Back to Ocrmypdf

v11

docs/releasenotes/version11.md

17.4.29.8 KB
Original Source

% SPDX-FileCopyrightText: 2022 James R. Barlow % SPDX-License-Identifier: CC-BY-SA-4.0

v11

v11.7.3

  • Exclude CCITT Group 3 images from being optimized. Some libraries OCRmyPDF uses do not seem to handle this obscure compression format properly. You may get errors or possible corrupted output images without this fix.

v11.7.2

  • Updated pinned versions in main.txt, primarily to upgrade Pillow to 8.1.2, due to recently disclosed security vulnerabilities in that software.
  • The --sidecar parameter now causes an exception if set to the same file as the input or output PDF.

v11.7.1

  • Some exceptions while attempting image optimization were only logged at the debug level, causing them to be suppressed.
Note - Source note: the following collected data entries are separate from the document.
Lemma accepted_r2 : accepted hw_server r2 principal0 (body_request "2500") w1 (gated r2 w1).
Proof. apply post_accepted; vm_compute; reflexivity. Defined.

Lemma served_r1 : serve r1 hw0 = (Some x1, w1).
Proof.
  assert (Hs : match (serve r1 hw0).1 with Some _ => true | None => false end = true) by (vm_compute; reflexivity).
  unfold x1, w1. destruct (serve r1 hw0) as [[x|] w]; [reflexivity|discriminate Hs].
Defined.

Lemma answered_r1 : resp_Body x1 = PDecision d1.
Proof. vm_compute. reflexivity. Defined.

Lemma gate_spec_witness :
  (exists p w', passes_gate hw_server r1 p hw0 w' /\ hw_spent w' = hw_spent hw0 /\
     protected hw_server (handleAuthorize hw_server) c0 r1 hw0 = handleAuthorize hw_server (authed c0 p) r1 w') \/
  (exists x w', protected hw_server (handleAuthorize hw_server) c0 r1 hw0 = (Some x, w') /\ refused x /\ hw_spent w' = hw_spent hw0).
Proof. exact (gate_spec hw_spent hw_server (handleAuthorize hw_server) c0 r1 hw0 (hw_quiet hw_spent ltac:(done) ltac:(done))). Defined.

Lemma authorize_endpoint_spends_witness :
  hw_spent w1 = hw_spent hw0 + 1 /\
  exists p req v id, accepted hw_server r1 p req hw0 v /\ pr_Shadow p = false /\ reserved_by hw_spent hw_engine (pr_OrgID p) (clear_EvaluatedAt req) id hw0 w1 /\
    ((exists d, x1 = with_header "X-Decision-Id" id (writeJSON 200 (PDecision d)) /\ dec_DecisionID d = id /\ held_approval d) \/
     resp_Status x1 = 503).
Proof.
  assert (He : hw_spent w1 = hw_spent hw0 + 1) by (vm_compute; reflexivity).
  assert (Hne : hw_spent w1 <> hw_spent hw0) by (vm_compute; discriminate). split; [exact He|].
  destruct (authorize_endpoint_spends hw_spent hw_server hw_engine c0 r1 hw0 x1 w1
    ltac:(split; [by intros R [= <-]; apply hw_reserver_spec | done]) eq_refl (hw_quiet hw_spent ltac:(done) ltac:(done))
    ltac:(by intros st [= <-]) ltac:(by intros st [= <-]) ltac:(done) ltac:(by intros f [= <-]) served_r1)
    as [H|(p & req & v & id & Ha & Hs & _ & Hr & Hx)]; [by destruct (Hne H)|].
  exists p, req, v, id. split; [exact Ha|]. split; [exact Hs|]. split; [exact Hr|].
  destruct Hx as [Hd|(sg & dec & se & _ & _ & _ & _ & Hx)]; [left; exact Hd|right; rewrite Hx; reflexivity].
Defined.

Lemma retry_returns_decision_witness :
  exists w4, serve r2 w1 = (Some (replay_response d1), w4) /\
    forall V (view : hworld -> V), Frame view -> quiet_gate view hw_server -> quiet_lookup view hw_server -> view w4 = view w1.
Proof.
  exact (retry_returns_decision hw_server hw_store (fun w k => hw_idem w !! k) (fun _ => True) c0 r1 hw0 x1 w1 d1 principal0 (body_request "25") (gated r1 hw0)
    c0 r2 w1 principal0 (body_request "2500") (gated r2 w1)
    eq_refl ltac:(done) I ltac:(done) ltac:(by split) ltac:(intros k; apply hw_quiet; done) ltac:(done) ltac:(by intros k f [= <-])
    served_r1 answered_r1 accepted_r1 accepted_r2 eq_refl eq_refl eq_refl).
Defined.

Lemma hw_engine_queue org req sh w : hw_queue (s_authz hw_server org req sh w).2 = hw_queue w.
Proof.
  apply (Authorize_frame hw_queue); [split; intros R [= <-]; split|intros R org' id rq b v [= <-]]; intros; cbn; by destruct (hw_spent _ <? 3).
Defined.

Lemma every_decision_audited_witness :
  (exists d p req v rec, resp_Body x1 = PDecision d /\ resp_Header x1 !! "X-Idempotent-Replay" = None /\
     accepted hw_server r1 p req hw0 v /\ hw_queue w1 = hw_queue hw0 ++ [rec] /\
     set_RetainUntil zero_time rec = RecordFromDecision (pr_OrgID p) (pr_KeyID p) (clear_EvaluatedAt req) d) \/
  (hw_queue w1 = hw_queue hw0 /\ forall d, resp_Body x1 = PDecision d -> resp_Header x1 !! "X-Idempotent-Replay" = Some "true").
Proof.
  exact (every_decision_audited hw_server hw_queue _ c0 r1 hw0 x1 w1 eq_refl ltac:(done) (hw_quiet hw_queue ltac:(done) ltac:(done))
    ltac:(by intros st [= <-]) ltac:(by intros st [= <-]) ltac:(done) hw_engine_queue served_r1).
Defined.

(** A page that ends at row 42, asked for with a verdict and a size. *)
Definition list_query : http_request :=
  {| rq_Method := "GET"; rq_Path := "/v1/decisions"; rq_Header := ∅; rq_Body := Some ""; rq_ID := "";
     rq_Query := {["verdict" := ["APPROVE"]; "limit" := ["10"]]} |}.

Lemma next_cursor_resumes_witness :
  lp_NextCursor (to_listPage hw_server {| Records := []; NextCursor := 42 |}) = Some (encodeCursor 42) /\
  parseListFilter (next_query (encodeCursor 42) list_query) =
    ({| f_AgentID := ""; f_Verdict := VerdictApprove; f_From := f_From (parseListFilter list_query).1; f_To := f_To (parseListFilter list_query).1;
        f_Limit := 10; f_Cursor := 42 |}, []) /\ (10 = 0 \/ 1 <= 10 <= MaxListLimit).
Proof.
  split; [reflexivity|].
  destruct (next_cursor_resumes hw_server list_query _ {| Records := []; NextCursor := 42 |} (encodeCursor 42)
    (eq_refl : parseListFilter list_query = ((parseListFilter list_query).1, [])) eq_refl ltac:(vm_compute; discriminate)) as (E & L & _).
  split; [exact E | exact L].
Defined.
(* ================================================================== *)
(** ** Draw range selection *)

(** The level of the patch behind a neighbour pointer, if it is there. *)
Definition neighbourLod (sc : Scene) (t : Terrain) (r : option PatchRef)
  : option Z :=
  match r with
  | Some r =>
      match derefPatch sc t r with
      | Some p => Some (TerrainPatch.lodLevel_ p)
      | None => None
      end
  | None => None
  end.

(** [if (n && n->GetLodLevel() > lodLevel) drawRangeIndex |= flag;] *)
Definition stitchToward (n : option Z) (lodLevel flag drawRangeIndex : Z) : Z :=
  match n with
  | Some l => if l >? lodLevel then Z.lor drawRangeIndex flag else drawRangeIndex
  | None => drawRangeIndex
  end.

(** The [drawRangeIndex] that [UpdatePatchLod] arrives at, from the level
    of the patch and the levels of the neighbours that exist. *)
Definition drawRangeIndexOf (numLodLevels lodLevel : Z)
           (north south west east : option Z) : Z :=
  let drawRangeIndex := u32 (Z.shiftl lodLevel 4) in
  if lodLevel <? u32 (numLodLevels - 1) then
    let drawRangeIndex := stitchToward north lodLevel STITCH_NORTH drawRangeIndex in
    let drawRangeIndex := stitchToward south lodLevel STITCH_SOUTH drawRangeIndex in
    let drawRangeIndex := stitchToward west lodLevel STITCH_WEST drawRangeIndex in
    let drawRangeIndex := stitchToward east lodLevel STITCH_EAST drawRangeIndex in
    drawRangeIndex
  else drawRangeIndex.

Definition patchDrawRangeIndex (sc : Scene) (t : Terrain)
           (patch : TerrainPatch.t) : Z :=
  drawRangeIndexOf (numLodLevels_ t) (TerrainPatch.lodLevel_ patch)
    (neighbourLod sc t (TerrainPatch.north_ patch))
    (neighbourLod sc t (TerrainPatch.south_ patch))
    (neighbourLod sc t (TerrainPatch.west_ patch))
    (neighbourLod sc t (TerrainPatch.east_ patch)).

Definition UpdatePatchLod (sc : Scene) (t : Terrain) (patch : TerrainPatch.t)
  : TerrainPatch.t :=
  let drawRangeIndex := patchDrawRangeIndex sc t patch in
  if drawRangeIndex <? Z.of_nat (length (drawRanges_ t))
  then TerrainPatch.SetDrawRange patch
         (nth (Z.to_nat drawRangeIndex) (drawRanges_ t) (0, 0))
  else patch.

(* ================================================================== *)
(** * Properties *)

(** ** Integer helpers *)

Lemma Clamp_bounds (v lo hi : Z) : lo <= hi -> lo <= Clamp v lo hi <= hi.
Proof.
  intros H. unfold Clamp.
  destruct (v <? lo) eqn:E1; [lia|].
  destruct (v >? hi) eqn:E2; lia.
Qed.


Lemma Clamp_spec (v lo hi : Z) :
  lo <= hi ->
  Clamp v lo hi = Z.max lo (Z.min v hi).
Proof.
  intros H. unfold Clamp.
  destruct (v <? lo) eqn:E1; [lia|].
  destruct (v >? hi) eqn:E2; lia.
Qed.

Lemma IntVector2_eqb_eq (a b : IntVector2) :
  IntVector2_eqb a b = true <-> a = b.
Proof.
  destruct a as [ax ay], b as [bx b_y]. unfold IntVector2_eqb. simpl.
  rewrite andb_true_iff, !Z.eqb_eq. split.
  - intros [-> ->]. reflexivity.
  - intros H. inversion H. auto.
Qed.

Lemma IntVector2_eqb_refl (a : IntVector2) : IntVector2_eqb a a = true.
Proof. apply IntVector2_eqb_eq. reflexivity. Qed.

Lemma IntVector2_eqb_neq (a b : IntVector2) :
  IntVector2_eqb a b = false <-> a <> b.
Proof.
  split.
  - intros H E. apply IntVector2_eqb_eq in E. congruence.
  - intros H. destruct (IntVector2_eqb a b) eqn:E; [|reflexivity].
    apply IntVector2_eqb_eq in E. contradiction.
Qed.

(** Membership in the value lists of the loops. *)
Lemma in_for_range_1 (a b v : Z) : In v (for_range a b 1) <-> a <= v < b.
Proof.
  unfold for_range. rewrite in_map_iff. split.
  - intros [k [<- Hk]]. apply in_seq in Hk.
    replace ((b - a + 1 - 1) / 1) with (b - a) in Hk by (rewrite Z.div_1_r; lia).
    lia.
  - intros H. exists (Z.to_nat (v - a)). split; [lia|].
    apply in_seq. replace ((b - a + 1 - 1) / 1) with (b - a) by (rewrite Z.div_1_r; lia).
    lia.
Qed.

Lemma in_for_incl (a b v : Z) : In v (for_incl a b) <-> a <= v <= b.
Proof. unfold for_incl. rewrite in_for_range_1. lia. Qed.

Lemma length_for_range_1 (a b : Z) :
  length (for_range a b 1) = Z.to_nat (b - a).
Proof.
  unfold for_range. rewrite length_map, length_seq.
  f_equal. rewrite Z.div_1_r. lia.
Qed.

Lemma in_extentSamples (x0 x1 z0 z1 x z : Z) :
  In (x, z) (extentSamples x0 x1 z0 z1) <-> (x0 <= x <= x1 /\ z0 <= z <= z1).
Proof.
  unfold extentSamples. rewrite in_flat_map. split.
  - intros [z' [Hz Hx]]. apply in_map_iff in Hx. destruct Hx as [x' [E Hx]].
    inversion E; subst. apply in_for_incl in Hz. apply in_for_incl in Hx. lia.
  - intros [Hx Hz]. exists z. split; [apply in_for_incl; lia|].
    apply in_map_iff. exists x. split; [reflexivity|apply in_for_incl; lia].
Qed.

Lemma length_flat_map_const {A B} (f : A -> list B) (l : list A) (n : nat) :
  (forall a, In a l -> length (f a) = n) ->
  length (flat_map f l) = (length l * n)%nat.
Proof.
  induction l as [|a l IH]; intros H; simpl; [reflexivity|].
  rewrite length_app, H by (left; reflexivity).
  rewrite IH by (intros; apply H; right; assumption). lia.
Qed.
(** * spotisave: playlist export and download orchestration

    A shallow embedding of the Python sources of the repository
    ([spotisaver.py], [spotisave.py] and the scripts under [old py/]).

    Python [str] values are sequences of Unicode code points; they are
    modelled as lists of code points so that non-ASCII names can be
    written down.  Python [set] objects are modelled by the sequence of
    insertions that built them, together with their mathematical content
    as a [gset]; dictionaries used as rows are association lists, because
    the column order matters for the exported table. *)

From Stdlib Require Import NArith ZArith Ascii String DecimalString.
From stdpp Require Import base numbers list sets gmap strings.

Local Open Scope N_scope.

(** ** Python strings *)

(** A character is a Unicode code point. *)
Definition pychar := N.
Definition pystr := list pychar.

(** [py "abc"] is the Python literal ["abc"] (ASCII literals only). *)
Definition py (s : string) : pystr :=
  List.map N_of_ascii (list_ascii_of_string s).

(** [c in s] for a one-character string [c]. *)
Definition char_in (c : pychar) (s : pystr) : bool :=
  existsb (N.eqb c) s.

(** [Py_UNICODE_ISSPACE]: the characters [str.strip()] removes and the
    regular expression class [\s] matches. *)
Definition py_isspace (c : pychar) : bool :=
  ((9 <=? c) && (c <=? 13)) || ((28 <=? c) && (c <=? 32))
  || (c =? 133) || (c =? 160) || (c =? 5760)
  || ((8192 <=? c) && (c <=? 8202))
  || (c =? 8232) || (c =? 8233) || (c =? 8239) || (c =? 8287)
  || (c =? 12288).
(** * Mini-React core: reconciler, hook state and render scheduler

    A shallow embedding of the TypeScript sources
    [core/elements.ts], [core/context.ts], [core/hooks.ts], [core/dom.ts],
    [core/reconciler.ts], [core/render.ts], [core/setup.ts],
    [utils/enqueue.ts], [utils/equals.ts] and [utils/validators.ts].

    The JavaScript heap is explicit: Instance objects and DOM nodes live in
    two growing arrays and are referred to by their index, so that "the same
    object" is "the same index".  The module-level [context] object, the
    [scheduled] latch captured by [withEnqueue] and the microtask queue of
    the host are the fields of one record that every operation threads. *)

From Stdlib Require Import QArith.Qcanon.
From stdpp Require Import base list strings pretty gmap.

Open Scope string_scope.
Open Scope nat_scope.
Open Scope list_scope.

(* ===================================================================== *)
(** ** JavaScript values *)
(* ===================================================================== *)

(** Numbers, by their value: NaN, the integers, the two infinities, and
    the finite numbers that are not integers.  The negative zero is not
    kept apart from the positive one, [Int 0] stands for both: [===],
    truthiness, the keys of a [Map] and [String()] treat the two alike,
    and these are all that a key, a child or a prop goes through;
    [Object.is] alone tells them apart, so that -0 as a state or a
    dependency is outside the model. *)
Inductive Num : Type :=
| NaN
| Int (z : Z)
| Infinity (negative : bool)
| Fraction (q : Qc).

(** [key: string | number | null] of a VNode and of an Instance. *)
Inductive Key : Type :=
| KNull
| KStr (s : string)
| KNum (n : Num).
(** * The request layer of the Mailgun client: [src/lib/request.ts]

    A shallow embedding of the [Request] class and of its three helpers
    ([isStream], [getAttachmentOptions], [streamToString]), followed by the
    properties of header merging, query dispatch, body encoding, multipart
    assembly and response normalisation.

    JavaScript values are modelled as immutable trees in the first part
    (module [Js]); module [Store] re-embeds the preparation phase of
    [Request.request] over an explicit object store, where spreading
    allocates and [delete] mutates, to settle what the method writes to, and
    [PrepareFacts.prepare_refines] shows that it computes what the tree
    model computes. *)

From Stdlib Require Import ZArith Ascii String List.
From Stdlib.Strings Require Import Byte.
From stdpp Require Import base option list strings gmap pretty sorting.

Open Scope Z_scope.

Set Warnings "-register-all".

(** ** JavaScript values *)

Module Js.

(** What a Node readable stream does once listeners are attached: it emits
    [data] chunks (Buffers), and may emit [error] or [end]. *)
Inductive StreamEvent :=
| EvData (chunk : list byte)
| EvError (err : string)
| EvEnd.

(** One call of [FormData.append(name, value, options?)]. *)
Record Field_ (V : Type) := mkField {
  field_name : string;
  field_value : V;
  field_options : option V
}.
Arguments mkField {V} _ _ _.
Arguments field_name {V} _.
Arguments field_value {V} _.
Arguments field_options {V} _.

(** [VNum n] is the Number nearest to the integer [n]: every Number without
    a fractional part is some [VNum n], an [n] beyond the range of the
    doubles stands for an infinity, and [VNaN] is NaN; Numbers with a
    fractional part are not represented. An object is the list of its own
    enumerable properties in the order the engine enumerates them: the array
    indices first, ascending, then the other keys in the order of their
    creation ([ordered] below, which [obj_set], [obj_delete] and
    [obj_assign] maintain). An array is the list of its elements (no holes).
    [VStream] is a Node readable stream, [VFormData] the injected multipart
    container seen as the log of its [append] calls, and [VSearchParams] a
    [URLSearchParams] seen as its list of pairs. *)
Inductive value :=
| VUndefined
| VNull
| VBool (b : bool)
| VNum (n : Z)
| VNaN
| VStr (s : string)
| VFun (src : string)
| VArr (items : list value)
| VObj (props : list (string * value))
| VStream (events : list StreamEvent)
| VFormData (fields : list (Field_ value))
| VSearchParams (pairs : list (string * string)).

Abbreviation Field := (Field_ value).
Abbreviation Props := (list (string * value)).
These errors are now logged appropriately.
  • Improved the error message related to --unpaper-args.
  • Updated documentation to mention the new conda distribution.

v11.7.0

  • We now support using --sidecar in conjunction with --pages; these arguments used to be mutually exclusive. ({issue}735)
  • Fixed a possible issue with PDF/A-1b generation. Acrobat complained that our PDFs use object streams. More robust PDF/A validators like veraPDF don't consider this a problem, but we'll honor Acrobat's objection from here on. This may increase file size of PDF/A-1b files. PDF/A-2b files will not be affected.

v11.6.2

  • Fixed a regression where the wrong page orientation would be produced when using arguments such as --deskew --rotate-pages ({issue}730).

v11.6.1

  • Fixed an issue with attempting optimize unusually narrow-width images by excluding these images from optimization ({issue}732).
  • Remove an obsolete compatibility shim for a version of pikepdf that is no longer supported.

v11.6.0

  • OCRmyPDF will now automatically register plugins from the same virtual environment with an appropriate setuptools entrypoint.
  • Refactor the plugin manager to remove unnecessary complications and make plugin registration more automatic.
  • PageContext and PdfContext are now formally part of the API, as they should have been, since they were part of ocrmypdf.pluginspec.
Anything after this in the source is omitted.